Angeheizt wurden die ArbeiterInnenproteste von den UnternehmerInnen, die die drohende Not ihrer Beschäftigten nutzen, um vom Staat oder von der EU Subventionen für ihre Betriebe zu erpressen. Anfang November stürmten gar erzürnte ArbeiterInnen ein Verwaltungsgebäude in dem bretonischen Städtchen Morlaix. Ihr Chef wurde daraufhin zum Gespräch empfangen. Danach schickte er die BesetzerInnen wieder nach Hause.
Inzwischen teilt sich die seltsame Mischung aus Arbeitern, Unternehmerinnen, Kleinbürgern und dezidierten Rechten wieder auf: In Zukunft soll zumindest in der Bretagne getrennt protestiert werden. Am kommenden Samstag haben die Gewerkschaften zu Demonstrationen in allen vier Verwaltungsbezirken der Region aufgerufen. Am 30. November dann wollen die Kleinbürgerinnen, Unternehmer und Rechten mit roten Zipfelmützen in der Gemeinde Carhaix protestieren.
Aber egal ob getrennt oder vereint – für Präsident Hollande bleibt das vom konservativen Vorgänger geerbte Problem unangenehm. Sein Premierminister Jean-Marc Ayrault versucht, der Protestbewegung den Wind aus den Segeln zu nehmen. Er hat am Montag eine Überarbeitung der Steuerpläne versprochen und die Einführung der Ökosteuer noch einmal verschoben.
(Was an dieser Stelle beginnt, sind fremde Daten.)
Lemma descr_of_intervals lo hi l P :
  0 <= lo -> hi <= fd_sup -> FDIntervals.seg lo hi l -> l <> [] ->
  (forall v, FDIntervals.mem l v = P v) ->
  descr_valid (term_of_intervals l) = true /\ forall v, descr_set (term_of_intervals l) v = P v.
Proof using.
  intros Hlo Hhi Hs Hne HP. destruct (list_of_intervals l (seg_ok lo hi l Hlo Hhi Hs)) as (H1 & H2 & H3).
  pose proof (FDBitVector.seg_len lo hi l Hs Hne) as Hlen. unfold fd_sup in Hhi.
  destruct l as [|e l]; [done|]. split.
  - change (descr_valid (term_of_intervals (e :: l))) with
      (list_valid (term_of_intervals (e :: l)) && (list_len (term_of_intervals (e :: l)) <=? 2 ^ 31)).
    rewrite H1, H2. lia.
  - intros v. rewrite <- HP, <- H3. done.
Qed.

Lemma getAsList_repr x P :
  repr x P ->
  exists d, FiniteDomain.getAsList x = Some d /\ descr_valid d = true /\ forall v, descr_set d v = P v.
Proof using Hg.
  intros Hr. unfold FiniteDomain.getAsList. destruct (size_cases x P Hr) as [[E HP]|Hsz].
  { rewrite E. exists TNil. split_and!; try done. }
  destruct (Z.eqb_spec (size x) 0); [lia|]. pose proof (repr_descr x P Hr Hsz) as HD.
  destruct (repr_elim x P Hr Hsz) as (H1 & H2 & H3 & H4 & H5 & H6 & _).
  destruct (descr x) as [|iv|bv].
  - eexists; split; [done|].
    apply (descr_of_intervals 0 fd_sup [Iv (min_elem x) (max_elem x)]); simpl; try done; try lia.
    intros v. rewrite HD, FDIntervals.mem_cons, FDIntervals.mem_nil, orb_false_r. done.
  - destruct HD as (Hne & Hs & HP). eexists; split; [done|].
    apply (descr_of_intervals _ _ iv P H1 H3 Hs Hne HP).
  - destruct HD as (Hw & Hl & HP). unfold FDBitVector.getAsList.
    destruct (mkRaw_repr Hg bv (min_elem x) (max_elem x) P Hw Hl HP H6) as (ivs & -> & Hs & Hm & _). ored.
    eexists; split; [done|]. apply (descr_of_intervals _ _ ivs P H1 H3 Hs); [|done].
    intros ->. by rewrite <- Hm in H4.
Qed.
End descr.
End FDDescr.
Lemma collect_spec want b :
  wf b -> collect want b =
    Some (listing (fun v => want (mem b v)) (lowerBound b) (Z.to_nat (getSize b) * Z.to_nat BITS_PER_INT)).
Proof.
  intros (H1 & H2 & Hw & _). destruct (getSize_bounds b H1) as (? & ? & ?). unfold collect.
  replace ((upperBound b - lowerBound b) / BITS_PER_INT * BITS_PER_INT + lowerBound b)
    with (lowerBound b + 32 * (Z.of_nat (Z.to_nat (getSize b)) - 1))
    by (rewrite Z2Nat.id by lia; unfold getSize, BITS_PER_INT; lia).
  pose proof bits_per_int_nat as Hk. revert Hk. generalize (Z.to_nat BITS_PER_INT) as k. intros k Hk.
  rewrite (collect_loop_spec k Hk) by (done || lia). ored. by rewrite app_nil_r.
Qed.

Lemma toList_spec b :
  wf b -> toList b = Some (listing (mem b) (lowerBound b) (Z.to_nat (upperBound b - lowerBound b + 1))).
Proof.
  intros Hb. unfold toList. rewrite collect_spec by done. f_equal.
  destruct Hb as (H1 & _ & _ & H4). destruct (getSize_bounds b H1) as (? & ? & ?).
  replace (Z.to_nat (getSize b) * Z.to_nat BITS_PER_INT)%nat with (Z.to_nat (upperBound b - lowerBound b + 1)
    + Z.to_nat (32 * getSize b - (upperBound b - lowerBound b + 1)))%nat by (unfold BITS_PER_INT; lia).
  rewrite listing_app, (listing_none _ (lowerBound b + _)), app_nil_r; [done|].
  intros v Hv. destruct (mem b v) eqn:E; [apply H4 in E; lia|done].
Qed.

Lemma card_spec b :
  wf b -> card b = Some (zlen (listing (mem b) (lowerBound b) (Z.to_nat (upperBound b - lowerBound b + 1)))).
Proof.
  intros (H1 & H2 & Hw & H4). destruct (getSize_bounds b H1) as (? & ? & ?). unfold card.
  rewrite get_num_of_bits_spec by (done || lia). f_equal. rewrite listing_length.
  rewrite (count_range_restrict (words_mem (array b)) 0 _ 0 (upperBound b - lowerBound b)); [|lia..|].
  - rewrite Z.sub_0_r. change (lowerBound b) with (0 + lowerBound b) at 2. rewrite count_range_shift.
    apply count_range_ext. intros i Hi. unfold mem. f_equal. lia.
  - intros i Hi Hm. specialize (H4 (i + lowerBound b)). unfold mem in H4.
    replace (i + lowerBound b - lowerBound b) with i in H4 by lia. specialize (H4 Hm). lia.
Qed.

Lemma listing_sorted P lo n : StronglySorted Z.lt (listing P lo n).
Proof.
  revert lo. induction n as [|n IH]; intros lo; cbn [listing]; [constructor|].
  destruct (P lo); [|apply IH]. constructor; [apply IH|].
  apply Forall_forall. intros v Hv%elem_of_listing. lia.
Qed.

(** ** Lists of integers as arguments *)

Fixpoint int_list (l : list Z) : oz_list :=
  match l with [] => LNil | i :: l => LCons (EInt i) (int_list l) end.

(** The bounds found by the first pass. *)
Fixpoint scan_min (l : list Z) (mi : Z) : Z :=
  match l with [] => mi | i :: l => scan_min l (if i <? mi then i else mi) end.
Fixpoint scan_max (l : list Z) (ma : Z) : Z :=
  match l with [] => ma | i :: l => scan_max l (if ma <? i then i else ma) end.

Lemma fromList_scan_spec l n mi ma :
  0 < n + zlen l -> 0 <= n ->
  fromList_scan (int_list l) n mi ma = Proceed (n + zlen l, scan_min l mi, scan_max l ma).
Proof.
  revert n mi ma. induction l as [|i l IH]; intros n mi ma Hn Hp; cbn [int_list fromList_scan scan_min scan_max].
  - pose proof (@zlen_nil Z). rewrite (proj2 (Z.eqb_neq n 0)) by lia. do 3 f_equal. lia.
  - rewrite zlen_cons in Hn |- *. pose proof (zlen_nonneg l). rewrite IH by lia. by rewrite <- Z.add_assoc, (Z.add_comm 1).
Qed.

Lemma scan_min_spec l mi : scan_min l mi <= mi /\ forall v, v ∈ l -> scan_min l mi <= v.
Proof.
  revert mi. induction l as [|i l IH]; intros mi; cbn [scan_min]; [split; [lia|by intros ? ?%elem_of_nil]|].
  destruct (IH (if i <? mi then i else mi)) as (H1 & H2). split; [destruct (Z.ltb_spec i mi); lia|].
  intros v [->|Hv]%elem_of_cons; [destruct (Z.ltb_spec i mi); lia|auto].
Qed.

Lemma scan_max_spec l ma : ma <= scan_max l ma /\ forall v, v ∈ l -> v <= scan_max l ma.
Proof.
  revert ma. induction l as [|i l IH]; intros ma; cbn [scan_max]; [split; [lia|by intros ? ?%elem_of_nil]|].
  destruct (IH (if ma <? i then i else ma)) as (H1 & H2). split; [destruct (Z.ltb_spec ma i); lia|].
  intros v [->|Hv]%elem_of_cons; [destruct (Z.ltb_spec ma i); lia|auto].
Qed.

Lemma scan_min_in l mi : scan_min l mi = mi \/ scan_min l mi ∈ l.
Proof.
  revert mi. induction l as [|i l IH]; intros mi; cbn [scan_min]; [by left|]. rewrite elem_of_cons.
  destruct (IH (if i <? mi then i else mi)) as [->|?]; [|auto]. destruct (i <? mi); auto.
Qed.

Lemma scan_max_in l ma : scan_max l ma = ma \/ scan_max l ma ∈ l.
Proof.
  revert ma. induction l as [|i l IH]; intros ma; cbn [scan_max]; [by left|]. rewrite elem_of_cons.
  destruct (IH (if ma <? i then i else ma)) as [->|?]; [|auto]. destruct (ma <? i); auto.
Qed.

Lemma fromList_fill_spec l b :
  wf b -> (forall v, v ∈ l -> checkBounds b v = true) ->
  exists b', fromList_fill (length l) (int_list l) b = Some b' /\ wf b' /\
    lowerBound b' = lowerBound b /\ upperBound b' = upperBound b /\
    forall v, mem b' v = mem b v || bool_decide (v ∈ l).
Proof.
  revert b. induction l as [|i l IH]; intros b Hb Hl; cbn [fromList_fill length int_list].
  - exists b. split_and!; try done. intros v. by rewrite bool_decide_eq_false_2, orb_false_r by apply not_elem_of_nil.
  - destruct (set_spec b Hb i) as (b1 & -> & W1 & L1 & U1 & M1); [apply Hl; by left|]. ored.
    destruct (IH b1 W1) as (b2 & -> & W2 & L2 & U2 & M2).
    { intros v Hv. unfold checkBounds. rewrite L1, U1. apply Hl. by right. }
    exists b2. split_and!; try done; [congruence..|]. intros v. rewrite M2, M1, <- orb_assoc. f_equal.
    rewrite (bool_decide_ext (v ∈ i :: l) (v = i \/ v ∈ l)) by apply elem_of_cons.
    rewrite bool_decide_or. f_equal. symmetry. by destruct (Z.eqb_spec v i); [apply bool_decide_eq_true|apply bool_decide_eq_false].
Qed.
(** ** The FIFO queue a ring implements *)

Inductive op :=
  | OpPutByte (v : Z) | OpGetByte | OpPutInt (i : Z) | OpGetInt
  | OpWrite (data : list Z) (n : Z)   (** [m_write] of a block, then [m_commitWrite] of [n] bytes of it *)
  | OpPeek (n : Z) | OpDrop (n : Z).  (** [m_read], [m_commitRead] *)

(** What the operation returns, and the buffer after it. *)
Definition exec (o : op) (b : CircularBuffer) : option (list Z * CircularBuffer) :=
  match o with
  | OpPutByte v => b ← m_putByte b v; Some ([], b)
  | OpGetByte => '(v, b) ← m_getByte b; Some ([v], b)
  | OpPutInt i => b ← m_putInt b i; Some ([], b)
  | OpGetInt => '(i, b) ← m_getInt b; Some ([i], b)
  | OpWrite data n => b ← m_write b data; Some ([], m_commitWrite b n)
  | OpPeek n => d ← m_read b n; Some (d, b)
  | OpDrop n => Some ([], m_commitRead b n)
  end.

(** The same operations of a bounded queue. *)
Inductive queue_step (cap : Z) : op -> list Z -> list Z -> list Z -> Prop :=
  | QPutByte v q : zlen q < cap -> queue_step cap (OpPutByte v) q [] (q ++ [v])
  | QGetByte v q : queue_step cap OpGetByte (v :: q) [v] q
  | QPutInt i q : is_word i -> zlen q + 4 <= cap -> queue_step cap (OpPutInt i) q [] (q ++ le_bytes i)
  | QGetInt i q : is_word i -> queue_step cap OpGetInt (le_bytes i ++ q) [i] q
  | QWrite data rest q : zlen q + zlen (data ++ rest) <= cap ->
      queue_step cap (OpWrite (data ++ rest) (zlen data)) q [] (q ++ data)
  | QPeek d q : queue_step cap (OpPeek (zlen d)) (d ++ q) d (d ++ q)
  | QDrop d q : queue_step cap (OpDrop (zlen d)) (d ++ q) [] q.
(** ** Sending: the operations on the lists *)

Definition q_at (a : abs) (i : Z) : list ptr := default [] (aq a).[i].
Definition filled (a : abs) (i : Z) : bool := negb (bool_decide (q_at a i = [])).
Definition set_q (a : abs) (i : Z) (l : list ptr) (v4 v3 : Z) : abs :=
  Abs (<[Z.to_nat i := l]> (aq a)) (aun a) (arec a) v4 v3.

Definition a_enqueue (a : abs) (m : ptr) (prio : Z) : abs := set_q a prio (q_at a prio ++ [m]) (a4 a) (a3 a).
Definition a_requeue (a : abs) (m : ptr) (i : Z) : abs := set_q a i (m :: q_at a i) (a4 a) (a3 a).

(** The queue that is served, and the credits of the two middle priorities after it. *)
Definition pick (a : abs) : option Z * Z * Z :=
  if (0 <? a4 a) && filled a 3 then (Some 3, a4 a - 1, a3 a)
  else if (0 <? a3 a) && filled a 2 then (Some 2, Q_PRIO_VAL_4, a3 a - 1)
  else if filled a 1 then (Some 1, Q_PRIO_VAL_4, Q_PRIO_VAL_3)
  else if filled a 0 then (Some 0, Q_PRIO_VAL_4, Q_PRIO_VAL_3)
  else if filled a 3 then (Some 3, Q_PRIO_VAL_4 - 1, Q_PRIO_VAL_3)
  else if filled a 2 then (Some 2, Q_PRIO_VAL_4, Q_PRIO_VAL_3 - 1)
  else (None, Q_PRIO_VAL_4, Q_PRIO_VAL_3).

Definition a_take (a : abs) (i v4 v3 : Z) : option ptr * abs :=
  (head (q_at a i), set_q a i (tail (q_at a i)) v4 v3).

Definition a_getNext (working : bool) (a : abs) : option ptr * abs :=
  if filled a 4 then a_take a 4 (a4 a) (a3 a)
  else if working then
    let '(i, v4, v3) := pick a in
    match i with
    | Some i => a_take a i v4 v3
    | None => (None, Abs (aq a) (aun a) (arec a) v4 v3)
    end
  else (None, a).

Lemma filled_true a i : filled a i = true -> exists m l, q_at a i = m :: l.
Proof. unfold filled. destruct (q_at a i) as [|m l]; [done|]. by exists m, l. Qed.

Lemma filled_false a i : filled a i = false -> q_at a i = [].
Proof. unfold filled. by destruct (q_at a i). Qed.

Section sending.
Context (h : store) (s : PrioQueues) (a : abs) (Hrep : rep h s a).

Lemma q_at_spec i : 0 <= i < 5 -> exists q, (qs s).[i] = Some q /\ (aq a).[i] = Some (q_at a i) /\ queue_is h q (q_at a i).
Proof using Hrep.
  intros Hi. destruct (queue_at h s a Hrep i Hi) as (q & l & ? & E & ?). exists q. unfold q_at. by rewrite E.
Qed.

Lemma nonEmpty_spec i : 0 <= i < 5 -> nonEmpty s i = Some (filled a i).
Proof using Hrep.
  intros Hi. destruct (q_at_spec i Hi) as (q & Hq & _ & Hql). unfold nonEmpty. rewrite Hq. ored.
  by rewrite (queue_is_empty _ _ _ Hql).
Qed.

Lemma owned_facts i :
  0 <= i < 5 -> NoDup (q_at a i ++ rest_of a i) /\ owned a ≡ₚ q_at a i ++ rest_of a i.
Proof using Hrep.
  intros Hi. destruct (q_at_spec i Hi) as (q & _ & Hl & _). pose proof (owned_split a i _ Hl) as Hp.
  split; [|done]. rewrite <- Hp. apply Hrep.
Qed.

Lemma enqueue_spec m i :
  0 <= i < 5 -> free_cell h a m ->
  exists h' s', enqueue h s m i = Some (h', s') /\ rep h' s' (a_enqueue a m i) /\ touches h h' (owned a) m.
Proof using Hrep.
  intros Hi [Hm Hfree]. destruct (q_at_spec i Hi) as (q & Hq & Hl & Hql).
  destruct (owned_facts i Hi) as [Hnd Hp]. rewrite Hp, not_elem_of_app in Hfree. destruct Hfree as [Hml Hmr].
  pose proof Hnd as Hnd'. apply NoDup_app in Hnd' as (Hn1 & Hn2 & _).
  destruct (if_enqueue_spec h q _ m Hql Hm Hml Hn1) as (h' & q' & E & Hq' & [Hd Ht]).
  unfold enqueue. destruct Hi as [Hi1 Hi2]. rewrite (proj2 (Z.leb_le 0 i)), (proj2 (Z.ltb_lt i 5)), Hq by lia. ored.
  rewrite E. ored.
  destruct (rep_set_queue h s a Hrep i (conj Hi1 Hi2) _ h' q' (q_at a i ++ [m]) (noMsgs s + 1)
    (prio_val_4 s) (prio_val_3 s) (prio_val_2 s) (curq s) Hl Hq') as (ql & Eq & Hr).
  - intros x Hx. apply Ht; [intros ?; by apply (Hn2 x)|by intros ->].
  - rewrite <- app_assoc, (Permutation_app_comm [m]), app_assoc. apply NoDup_app. split_and!; [done| |apply NoDup_singleton].
    intros x Hx ->%list_elem_of_singleton. apply elem_of_app in Hx as [?|?]; contradiction.
  - rewrite zlen_snoc. lia.
  - apply Hrep.
  - unfold set_queue, set_noMsgs. cbn [qs unackedMsgs recList curq prio_val_4 prio_val_3 prio_val_2 noMsgs].
    rewrite Eq. ored. do 2 eexists; split; [done|]. split.
    + destruct Hrep as (_ & _ & _ & _ & _ & _ & H4 & H3 & _). unfold a_enqueue, set_q. by rewrite <- H4, <- H3.
    + split; [done|]. intros x Hx ?. apply Ht; [|done]. rewrite Hp, not_elem_of_app in Hx. tauto.
Qed.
Vor 2015 werde sie jedenfalls nicht erhoben.
Die WutbürgerInnen
Ganz Frankreich ist krisenmüde und mittlerweile «eine Gesellschaft, die von Anspannung, Verzweiflung und Wut geplagt ist». So steht es in einem vertraulichen Bericht des Innenministeriums, der Ende vergangener Woche bekannt wurde. Der Frust der Bevölkerung könne sich jederzeit in «sozialen Explosionen» entladen.
Allem Anschein nach geben viele Präsident Hollande zumindest eine Mitschuld an diesem Frust: Gerade noch 15 Prozent der Bevölkerung bewerten seine Arbeit positiv, 75 Prozent jedoch negativ.